A female oriental latrine fly (Chrysomya megacephala) feeds on feces

Coprophagia (/ˌkɒprəˈfiə/ KOP-rə-FAY-jee-ə)[1] or coprophagy (/kəˈprɒfəi/ kə-PROF-ə-jee) is the consumption of feces. The word is derived from the Ancient Greek κόπρος kópros "feces" and φαγεῖν phageîn "to eat". Coprophagy refers to many kinds of feces-eating, including eating feces of other species (heterospecifics), of other individuals (allocoprophagy), or one's own (autocoprophagy) – those once deposited or taken directly from the anus.[2]

In humans, coprophagia has been described since the late 19th century in individuals with mental illnesses and in some sexual acts,[3] such as the practices of anilingus and felching where sex partners insert their tongue into each other's anus and ingest biologically significant amounts of feces.[4] Some animal species eat feces as a normal behavior, in particular lagomorphs, which do so to allow tough plant materials to be digested more thoroughly by passing twice through the digestive tract. Other species may eat feces under certain conditions.

Coprophagia by humans

In cuisine

The feces of the rock ptarmigan is used in Urumiit, which is a delicacy in some Inuit cuisine.[5] Several beverages are made using the feces of animals, including but not limited to Kopi luwak, insect tea, and Black Ivory Coffee.[6] Casu martzu is a cheese that uses the digestive processes of live maggots to help ferment and break down the cheese's fats.[7]

As a medical treatment for CDI and other conditions

In Fecal microbiota transplant (FMT), also known as a stool transplant, fecal bacteria and other microbes from a healthy individual are transferred into a patient as an effective treatment for Clostridioides difficile infection (CDI). This treatment has also been used to try to cure other conditions with various results. See: Fecal microbiota transplant.

As a supposed medical treatment

Ayurveda and Siddha medicine use various animal excreta in various forms. The dung and urine of the Zebu is especially important in the list.[8][9]

Centuries ago (mid 16th century) physicians tasted their patients' feces, to better judge their state and condition, according to François Rabelais, who studied medicine but was also a writer of satirical and grotesque fiction. Further information is needed to confirm the accuracy and context of statement.[10]

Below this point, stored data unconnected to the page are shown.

(** * pgctl.service: the Service entity, its status classifier, lock scope,
    directory-structure ensurer and supervisor launcher.

    The module is effectful throughout: it reads and writes the process
    environment, the file system, the descriptor table and talks to the
    supervision daemon.  It is embedded as state passing over a [World]
    record, in a small state-and-exception monad [M].  Calls that leave the
    process (status queries, directives, lock attempts, spawned programs)
    leave an [event] in the world's trace, so that statements about what was
    or was not attempted are statements about the trace.

    Left out: the debug and trace log lines, and the timeout properties
    (floats read from override files), which no property below concerns. *)

From Stdlib Require Import Ascii String.
From stdpp Require Import gmap strings list fin_maps pretty.

Open Scope string_scope.
Open Scope list_scope.
Open Scope Z_scope.

(** ** Paths (py.path.local values) *)

(** A py.path.local value: an absolute path, as the list of its components,
    outermost first. *)
Abbreviation pypath := (list string).

Definition join (p : pypath) (name : string) : pypath := p ++ [name].

Definition dirpath (p : pypath) : pypath := removelast p.

Definition basename (p : pypath) : string := List.last p "".

Fixpoint concat_components (p : pypath) : string :=
  match p with
  | [] => ""
  | c :: p' => "/" +:+ c +:+ concat_components p'
  end.

Definition strpath (p : pypath) : string :=
  match p with
  | [] => "/"
  | _ => concat_components p
  end.

(** A relative name looked up from the working directory. *)
Definition from_cwd (cwd : pypath) (name : string) : pypath :=
  if decide (name = "") then cwd else cwd ++ [name].

(** ** Data *)

(** daemontools.SvStat: the parsed status of a service. *)
Record SvStat := mkSvStat {
  state : string;
  pid : option Z;
  exitcode : option Z;
  seconds : option Z;
  process : option string;
}.

#[global] Instance SvStat_eq_dec : EqDecision SvStat.
Proof. solve_decision. Defined.

(** [result._replace(state=s)] *)
Definition replace_state (s : string) (r : SvStat) : SvStat :=
  {| state := s; pid := pid r; exitcode := exitcode r;
     seconds := seconds r; process := process r |}.

(** Modelled from the spec: the constant [SvStat.UNSUPERVISED] of the
    daemontools module, the state the spec calls "unsupervised". *)
Definition UNSUPERVISED : string := "unsupervised".

(** Modelled from the spec: what the status query reports for a directory no
    supervisor answers for. *)
Definition unsupervised_status : SvStat :=
  mkSvStat UNSUPERVISED None None None None.

Record Service := mkService {
  path : pypath;
  scratch_dir : pypath;
  default_timeout : Z;
}.

Definition name (self : Service) : string := basename (path self).
Definition ready_script (self : Service) : pypath := join (path self) "ready".
Definition notification_fd (self : Service) : pypath :=
  join (path self) "notification-fd".

(** Entries of the file system.  A symbolic link keeps its target. *)
Inductive node :=
  | File (content : string)
  | Dir
  | Symlink (target : pypath).

#[global] Instance node_eq_dec : EqDecision node.
Proof. solve_decision. Defined.

Inductive errno := ENOENT | EEXIST | EISDIR | ENOTDIR | EBADF | ELOOP.

#[global] Instance errno_eq_dec : EqDecision errno.
Proof. solve_decision. Defined.

(** The exceptions the module raises or lets through. *)
Inductive exn :=
  | NoSuchService (service_name : string)
  | NotReady (status : SvStat)
  | Locked
  | Impossible (msg : string)
  | ValueError
  | EnvError (e : errno)
  | CalledProcessError.

#[global] Instance exn_eq_dec : EqDecision exn.
Proof. solve_decision. Defined.

(** What leaves the process. *)
Inductive event :=
  | EvSvstat (service : pypath)
  | EvSvc (args : list string)
  | EvAcquire (service : string)
  | EvClose (fd : Z)
  | EvRunaway (service : string)
  | EvPopen (argv : list string) (out : Z) (env : gmap string string)
  | EvExec (argv : list string) (env : gmap string string).

#[global] Instance event_eq_dec : EqDecision event.
Proof. solve_decision. Defined.

(** ** The state *)

(** The file system and the descriptor table of the process. *)
Record Files := mkFiles {
  fs : gmap pypath node;
  fds : gset Z;
}.

Record World := mkWorld {
  w_env : gmap string string;     (* os.environ *)
  w_files : Files;
  w_cwd : pypath;                 (* working directory *)
  w_status : gmap pypath SvStat;  (* what each supervisor reports *)
  w_alive : gset string;          (* services whose supervisor answers *)
  w_contention : list bool;       (* outcome of the coming lock attempts:
                                     true when another process holds it *)
  w_trace : list event;
}.

Definition w_fs (w : World) : gmap pypath node := fs (w_files w).
Definition w_fds (w : World) : gset Z := fds (w_files w).

Definition set_fs (f : gmap pypath node -> gmap pypath node) (d : Files) :=
  mkFiles (f (fs d)) (fds d).
Definition set_fds (f : gset Z -> gset Z) (d : Files) :=
  mkFiles (fs d) (f (fds d)).

Definition set_env (f : gmap string string -> gmap string string) (w : World) :=
  mkWorld (f (w_env w)) (w_files w) (w_cwd w) (w_status w)
          (w_alive w) (w_contention w) (w_trace w).
Definition set_files (d : Files) (w : World) :=
  mkWorld (w_env w) d (w_cwd w) (w_status w)
          (w_alive w) (w_contention w) (w_trace w).
Definition set_cwd (c : pypath) (w : World) :=
  mkWorld (w_env w) (w_files w) c (w_status w)
          (w_alive w) (w_contention w) (w_trace w).
Definition set_status (st : gmap pypath SvStat) (w : World) :=
  mkWorld (w_env w) (w_files w) (w_cwd w) st
          (w_alive w) (w_contention w) (w_trace w).
Definition set_alive (a : gset string) (w : World) :=
  mkWorld (w_env w) (w_files w) (w_cwd w) (w_status w)
          a (w_contention w) (w_trace w).
Definition set_contention (l : list bool) (w : World) :=
  mkWorld (w_env w) (w_files w) (w_cwd w) (w_status w)
          (w_alive w) l (w_trace w).
Definition emit (e : event) (w : World) :=
  mkWorld (w_env w) (w_files w) (w_cwd w) (w_status w)
          (w_alive w) (w_contention w) (w_trace w ++ [e]).

(** ** The monad: state passing with exceptions *)

(** [Replaced]: the process image was replaced (exec); nothing of this
    program runs afterwards, not even [finally] blocks. *)
Inductive Result (A : Type) :=
  | Ok (a : A)
  | Raise (e : exn)
  | Replaced.
Arguments Ok {A} a.
Arguments Raise {A} e.
Arguments Replaced {A}.

Definition ST (S A : Type) : Type := S -> Result A * S.

(** Code that touches files and descriptors only runs in [D]; the rest of
    the module runs in [M]. *)
Abbreviation D := (ST Files).
Abbreviation M := (ST World).

Definition ret {S A} (a : A) : ST S A := fun s => (Ok a, s).
Definition raise {S A} (e : exn) : ST S A := fun s => (Raise e, s).

Definition bind {S A B} (m : ST S A) (k : A -> ST S B) : ST S B :=
  fun s =>
    match m s with
    | (Ok a, s') => k a s'
    | (Raise e, s') => (Raise e, s')
    | (Replaced, s') => (Replaced, s')
    end.

Notation "x <- m ;; k" := (bind m (fun x => k))
  (at level 100, m at next level, right associativity).
Notation "m ;;; k" := (bind m (fun _ => k))
  (at level 100, right associativity).

(** [try: m except e: h e] *)
Definition try_except {S A} (m : ST S A) (h : exn -> ST S A) : ST S A :=
  fun s =>
    match m s with
    | (Raise e, s') => h e s'
    | r => r
    end.

(** [try: m finally: f].  An exception of [f] replaces the outcome of [m]. *)
Definition try_finally {S A} (m : ST S A) (f : ST S unit) : ST S A :=
  fun s =>
    match m s with
    | (Ok a, s') =>
        match f s' with
        | (Ok _, s'') => (Ok a, s'')
        | (Raise e, s'') => (Raise e, s'')
        | (Replaced, s'') => (Replaced, s'')
        end
    | (Raise e, s') =>
        match f s' with
        | (Ok _, s'') => (Raise e, s'')
        | (Raise e', s'') => (Raise e', s'')
        | (Replaced, s'') => (Replaced, s'')
        end
    | (Replaced, s') => (Replaced, s')
    end.

Definition get {S A} (f : S -> A) : ST S A := fun s => (Ok (f s), s).
Definition modify {S} (f : S -> S) : ST S unit := fun s => (Ok tt, f s).
Definition tell (e : event) : M unit := modify (emit e).

(** File code run by the process. *)
Definition on_files {A} (m : D A) : M A :=
  fun w =>
    match m (w_files w) with
    | (r, d) => (r, set_files d w)
    end.

(** ** The operating system and py.path, as far as the module uses them *)

(** The root is a directory; every other entry is what the map holds. *)
Definition lstat (fs : gmap pypath node) (p : pypath) : option node :=
  match p with
  | [] => Some Dir
  | _ => fs !! p
  end.

(** Links are followed in the last component, at most [n] of them in a row. *)
Fixpoint resolve (n : nat) (fs : gmap pypath node) (p : pypath)
  : option pypath :=
  match lstat fs p with
  | Some (Symlink t) =>
      match n with
      | O => None
      | S n' => resolve n' fs t
      end
  | _ => Some p
  end.

Definition MAXSYMLINKS : nat := 40.

Definition stat (fs : gmap pypath node) (p : pypath) : option node :=
  q ← resolve MAXSYMLINKS fs p; lstat fs q.

(** [p.check(dir=True)], [p.check(file=1)], [p.exists()] *)
Definition check_dir (fs : gmap pypath node) (p : pypath) : bool :=
  bool_decide (stat fs p = Some Dir).
Definition check_file (fs : gmap pypath node) (p : pypath) : bool :=
  match stat fs p with
  | Some (File _) => true
  | _ => false
  end.
Definition exists_ (fs : gmap pypath node) (p : pypath) : bool :=
  bool_decide (is_Some (stat fs p)).

(** Descriptors: [open] hands out the lowest number that is free. *)
Fixpoint lowest_free_from (fuel : nat) (s : gset Z) (n : Z) : Z :=
  match fuel with
  | O => n
  | S f => if decide (n ∈ s) then lowest_free_from f s (n + 1) else n
  end.

Definition lowest_free (s : gset Z) : Z := lowest_free_from (size s) s 0.

Definition alloc_fd : D Z :=
  fun d => let fd := lowest_free (fds d) in
           (Ok fd, set_fds (fun s => {[fd]} ∪ s) d).

(** An open file: its descriptor and the entry it writes to. *)
Record file := mkFile { fileno : Z; target_of : pypath }.

(** [p.open('w')] (truncating) and [p.open('a')] (appending) *)
Definition open_ (truncate : bool) (p : pypath) : D file :=
  fun d =>
    match resolve MAXSYMLINKS (fs d) p with
    | None => (Raise (EnvError ELOOP), d)
    | Some q =>
        match lstat (fs d) q with
        | Some (File c) =>
            bind alloc_fd (fun fd => ret (mkFile fd q))
              (set_fs <[q := File (if truncate then "" else c)]> d)
        | Some _ => (Raise (EnvError EISDIR), d)
        | None =>
            match stat (fs d) (dirpath q) with
            | Some Dir =>
                bind alloc_fd (fun fd => ret (mkFile fd q))
                  (set_fs <[q := File ""]> d)
            | Some _ => (Raise (EnvError ENOTDIR), d)
            | None => (Raise (EnvError ENOENT), d)
            end
        end
    end.

Definition append_content (s : string) (n : node) : node :=
  match n with
  | File c => File (c +:+ s)
  | _ => n
  end.

(** [f.write(s)] and [f.close()] *)
Definition write (f : file) (s : string) : D unit :=
  modify (set_fs (alter (append_content s) (target_of f))).

Definition close (f : file) : D unit :=
  modify (set_fds (fun fds => fds ∖ {[fileno f]})).

(** [os.close(fd)] on a bare descriptor *)
Definition close_fd (fd : Z) : D unit :=
  fun d =>
    if decide (fd ∈ fds d)
    then (Ok tt, set_fds (fun fds => fds ∖ {[fd]}) d)
    else (Raise (EnvError EBADF), d).

Definition os_close (fd : Z) : M unit :=
  tell (EvClose fd) ;;;
  on_files (close_fd fd).

(** [os.mkdir] *)
Definition mkdir (p : pypath) : D unit :=
  fun d =>
    match lstat (fs d) p with
    | Some _ => (Raise (EnvError EEXIST), d)
    | None =>
        match stat (fs d) (dirpath p) with
        | Some Dir => (Ok tt, set_fs <[p := Dir]> d)
        | Some _ => (Raise (EnvError ENOTDIR), d)
        | None => (Raise (EnvError ENOENT), d)
        end
    end.
(** * riak-go-client, node.go: the per-node connection pool and its lifecycle

    A shallow embedding of [Node] (construction, warm fill, checkout,
    checkin, shutdown drain, state-gated dispatch) and the properties of the
    pool that the specification states about it.

    The embedding is sequential: one goroutine runs one operation at a time,
    so [stateMtx] and [connMtx] are always free when they are asked for and
    are not represented.  Everything else follows node.go line by line. *)

From stdpp Require Import base numbers list strings.
From Stdlib Require Import DecimalString.

Open Scope Z_scope.

(** ** Data model *)

(** [type state byte] with its [iota] constants, in declaration order. *)
Inductive state : Type :=
  | ERROR
  | CREATED
  | RUNNING
  | HEALTH_CHECKING
  | SHUTTING_DOWN
  | SHUTDOWN.

(** The byte value of a state constant ([ERROR] is [iota = 0]). *)
Definition state_byte (s : state) : Z :=
  match s with
  | ERROR => 0
  | CREATED => 1
  | RUNNING => 2
  | HEALTH_CHECKING => 3
  | SHUTTING_DOWN => 4
  | SHUTDOWN => 5
  end.

(** [n.state == s] and [n.state < s] on the underlying bytes. *)
Definition state_eqb (a b : state) : bool := state_byte a =? state_byte b.
Definition state_ltb (a b : state) : bool := state_byte a <? state_byte b.

(** [func (v state) String()]: the [switch] has no case for [ERROR], for
    which [rv] keeps its zero value, the empty string. *)
Definition state_String (v : state) : string :=
  match v with
  | CREATED => "CREATED"
  | RUNNING => "RUNNING"
  | HEALTH_CHECKING => "HEALTH_CHECKING"
  | SHUTTING_DOWN => "SHUTTING_DOWN"
  | SHUTDOWN => "SHUTDOWN"
  | ERROR => ""
  end.

(** A [uint16] is a [Z] in [0, 65536); [++] and [--] wrap around. *)
Definition wrap16 (z : Z) : Z := z mod 65536.

(** A [*connection]: [None] is the nil pointer, [Some c] points to the
    connection object [c].  The connection type itself is an external
    collaborator; the node only calls its methods. *)
Abbreviation conn := nat (only parsing).
Abbreviation connptr := (option conn) (only parsing).

(** A [Command] is opaque to the node apart from its [Name()]. *)
Record Command : Type := { Name : string }.

(** A [CommandBuilder] builds a fresh command on every [Build()]. *)
Record CommandBuilder : Type := { Build : Command }.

Lewin reported, "... consumption of fresh, warm camel feces has been recommended by Bedouins as a remedy for bacterial dysentery; its efficacy (probably attributable to the antibiotic subtilisin from Bacillus subtilis) was anecdotally confirmed by German soldiers in Africa during World War II".[11] However, this story is likely a myth, independent research was not able to verify any of these claims.[12]

As a cult practice

Members of a religious cult in Thailand routinely ate the feces and dead skin of their leader, whom they considered to be a holy man with healing powers.[13]

As a paraphilia

Coprophilia is a paraphilia (DSM-5), where the object of sexual interest is feces, and may be associated with coprophagia. Coprophagia is sometimes depicted in pornography, usually under the term "scat" (from scatology).[14] A notorious example of this is the pornographic shock video 2 Girls 1 Cup.[15] The 120 Days of Sodom, a 1785 novel by Marquis de Sade, is full of detailed descriptions of erotic sadomasochistic coprophagia.[16] The film of the same name also contains scenes of coprophilia and coprophagia.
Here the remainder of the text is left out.